If I do a buffer update with MAP_NO_OVERWRITE or MAP_DISCARD, can I just write to the buffer after I called Unmap() on the buffer? It seems to work fine for me (Nvidia driver), but is it actually legal to do so? I have a graphics device wrapper and I don't want to expose Map/Unmap, but just have a function like void* AllocateFromRingBuffer(GPUBuffer* buffer, uint size, uint& offset); This function would just call Map on the buffer, then Unmap immediately and then return the address of the buffer. It usually does a MAP_NO_OVERWRITE, but sometimes it is a WRITE_DISCARD (when the buffer wraps around). Previously I have been using it so that the function expected the data upfront and would copy to the buffer between Map/Unmap, but now I want to extend functionality of it so that it would just return an address to write to.
Writing to buffer outside Map/Unmap?
10 minutes ago, turanszkij said:but is it actually legal to do so?

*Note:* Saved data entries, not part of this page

(* ===== verification/Restart.v ===== *)
(** * A restart restores the node

    [Module Restart]: the flat files of the Den beside the protected state
    (services, published services, routes, advertised addresses, the switch
    of automatic sync, the Pelt) hold what the node has published, like the
    protected state in MutationSpec; together with the checks at start-up a
    node that was administered in any way and then stopped, by a power
    failure too, starts again with the same administrative state. *)

From stdpp Require Import gmap.
From S2P Require Export Persistence.

Local Open Scope Z_scope.

Module Restart.
Import LocalFs State Pelt ProtectedState ProtectedStateSpec TargetPolicySpec Mutation Triple MutationSpec Persistence.
Import StateValidation (PeerRecord, pr_name, fp_name).

(** What the flat documents need of [serde_json]: decoding inverts encoding,
    and the two documents read with a small limit fit it. *)
Class StartJsonLaws `{Crypto} `{Base64} `{MutationJson} : Prop := {
  sjl_services :: SerdeLaws (list Service.ServiceDefinition);
  sjl_published :: SerdeLaws (list Published.PublishedService);
  sjl_routes :: SerdeLaws (list Route.Route);
  sjl_advertise :: SerdeLaws AdvertiseFile;
  sjl_pelt :: SerdeLaws PeltIdentity;
  advertise_small : ∀ a, a = [] ∨ Contact.check_addresses a = Ok () →
    (length (to_vec (mkAdvertise x01 a)) ≤ Z.to_nat 4096)%nat;
  pelt_small : ∀ p, StateValidation.identity p = Ok () → (length (to_vec p) ≤ Z.to_nat 4096)%nat
}.

Section restart.
Context `{!Crypto} `{!Base64} `{!Base64Laws} `{!MutationJson} `{!ProtectedJsonLaws} `{!StartJsonLaws} `{!Serde Tombstone.Document}.
Context `{DL : DenLaws D} `{!DenWipe D}.

(** *** One document *)

Definition flat_names : list str :=
  [lit "services.json"; PUBLISHED_FILE; ROUTES_FILE; ADVERTISE_FILE; CACHE_FILE; AUTO_SYNC_FILE; lit "pelt.json";
   Terminal.FILE_NAME].

(** What the contents of a file say: absent is [absent], and what is there
    is within the limit and parses. *)
Definition good {A} (limit : nat) (absent : A) (parse : list byte → io A) (v : A) (o : option (list byte)) : Prop :=
  match o with
  | None => v = absent
  | Some data => (length data ≤ limit)%nat ∧ parse data = Ok v
  end.

Definition parse_services : list byte → io (list Service.ServiceDefinition) :=
  decoded (λ l, checked (Service.validate_services l)).
Definition parse_pelt : list byte → io (option PeltIdentity) :=
  λ data, p ← decoded (λ p, checked (StateValidation.identity p)) data; Ok (Some p).

(** The contents [o] of the file [nm] are what the live state says. *)
Record reads (s : DaemonState) (nm : str) (o : option (list byte)) : Prop := {
  rd_services : nm = lit "services.json" → good MIB [] parse_services s.(l_services) o;
  rd_published : nm = PUBLISHED_FILE → good MIB [] parse_published s.(l_published) o;
  rd_routes : nm = ROUTES_FILE → good MIB [] parse_routes s.(l_routes) o;
  rd_advertise : nm = ADVERTISE_FILE → good (Z.to_nat 4096) [] parse_advertise s.(l_contacts).(Discovery.advertised) o;
  rd_cache : nm = CACHE_FILE → good MIB () (λ _, Ok ()) () o;
  rd_auto_sync : nm = AUTO_SYNC_FILE → good 64%nat true auto_sync_parse s.(l_auto_sync) o;
  rd_pelt : nm = lit "pelt.json" → good (Z.to_nat 4096) None parse_pelt s.(l_pelt) o;
  rd_tombstone : nm = Terminal.FILE_NAME → o = None
}.

Definition flat (s : DaemonState) (d : D) : Prop :=
  ∀ nm, nm ∈ flat_names → ∃ o, den_settled d nm o ∧ reads s nm o.

Lemma flat_plain nm : nm ∈ flat_names → plain nm.
Proof.
  assert (forallb (λ nm, name_ok nm && negb (bool_decide (head nm = Some x2e))) flat_names = true) as Hall
    by (vm_compute; reflexivity).
  intros Hin%list_elem_of_In. rewrite forallb_forall in Hall. apply Hall in Hin. bool_simpl.
  split; [done|]. intros suffix ->. match goal with Hd : _ ≠ Some x2e |- _ => by apply Hd end.
Qed.

Lemma flat_apart nm : nm ∈ flat_names → nm ∉ protected_names.
Proof.
  assert (forallb (λ nm, negb (bool_decide (nm ∈ protected_names))) flat_names = true) as Hall by (vm_compute; reflexivity).
  intros Hin%list_elem_of_In. rewrite forallb_forall in Hall. apply Hall in Hin. by bool_simpl.
Qed.

(** *** The live state and the flat files *)

Variable tls_ok : PeltIdentity → bool.

Definition fcore (s : DaemonState) :=
  (s.(l_degraded), s.(l_exit_requested), s.(l_services), s.(l_published), s.(l_routes),
   s.(l_contacts).(Discovery.advertised), s.(l_auto_sync), s.(l_pelt)).

(** The Pelt has a certificate, too. *)
Definition flatw (w : World D) : Prop :=
  flat w.(live) w.(disk) ∧ ∀ p, w.(live).(l_pelt) = Some p → tls_ok p = true.
Definition ftracks (w : World D) : Prop := stopped w.(live) ∨ flatw w.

IIRC No its not, its undefined behavior.
Don't trust my memory, either wait for someone else to reply and confirm or google away.
20 minutes ago, Infinisearch said:Don't trust my memory, either wait for someone else to reply and confirm or google away.
It is illegal, and undefined behavior, it may works on some hardware/driver and not other. Especially with DX11 where a lot happen behind the scene ( defrags, renaming, paging, … )
4 hours ago, galop1n said:It is illegal, and undefined behavior, it may works on some hardware/driver and not other. Especially with DX11 where a lot happen behind the scene ( defrags, renaming, paging, … )
Thanks for confirming.
Thank you. MSDN also states this: ID3D11DeviceContext::Unmap: "Invalidate the pointer to a resource and reenable the GPU's access to that resource."
So I will do the right thing and call unmap after writing memory.
Like other have mentioned, its not legal to do so, but I don't see why would have to expose Map/UnMap to your API? If Map return a pointer to memory, wouldn't that be sufficient to pass through your API and have some kind of sync point to trigger the unmapping. When I say sync point, I'm referring to another exposed generic API call that does an unmap internally.
Well, now I have AllocateFromRingBuffer call, which returns the pointer and an offset to use as vertex buffer offset and an InvalidateBufferAccess call which just calls Unmap, so they are a bit more high level than exposing Map/Unmap. I meant I wanted to avoid having an explicit Unmapping after allocations.
16 hours ago, turanszkij said:Right, I will expose the Unmap then, no big deal, just don't really like it..
And what if you use an object which maps on construction and unmaps on destruction?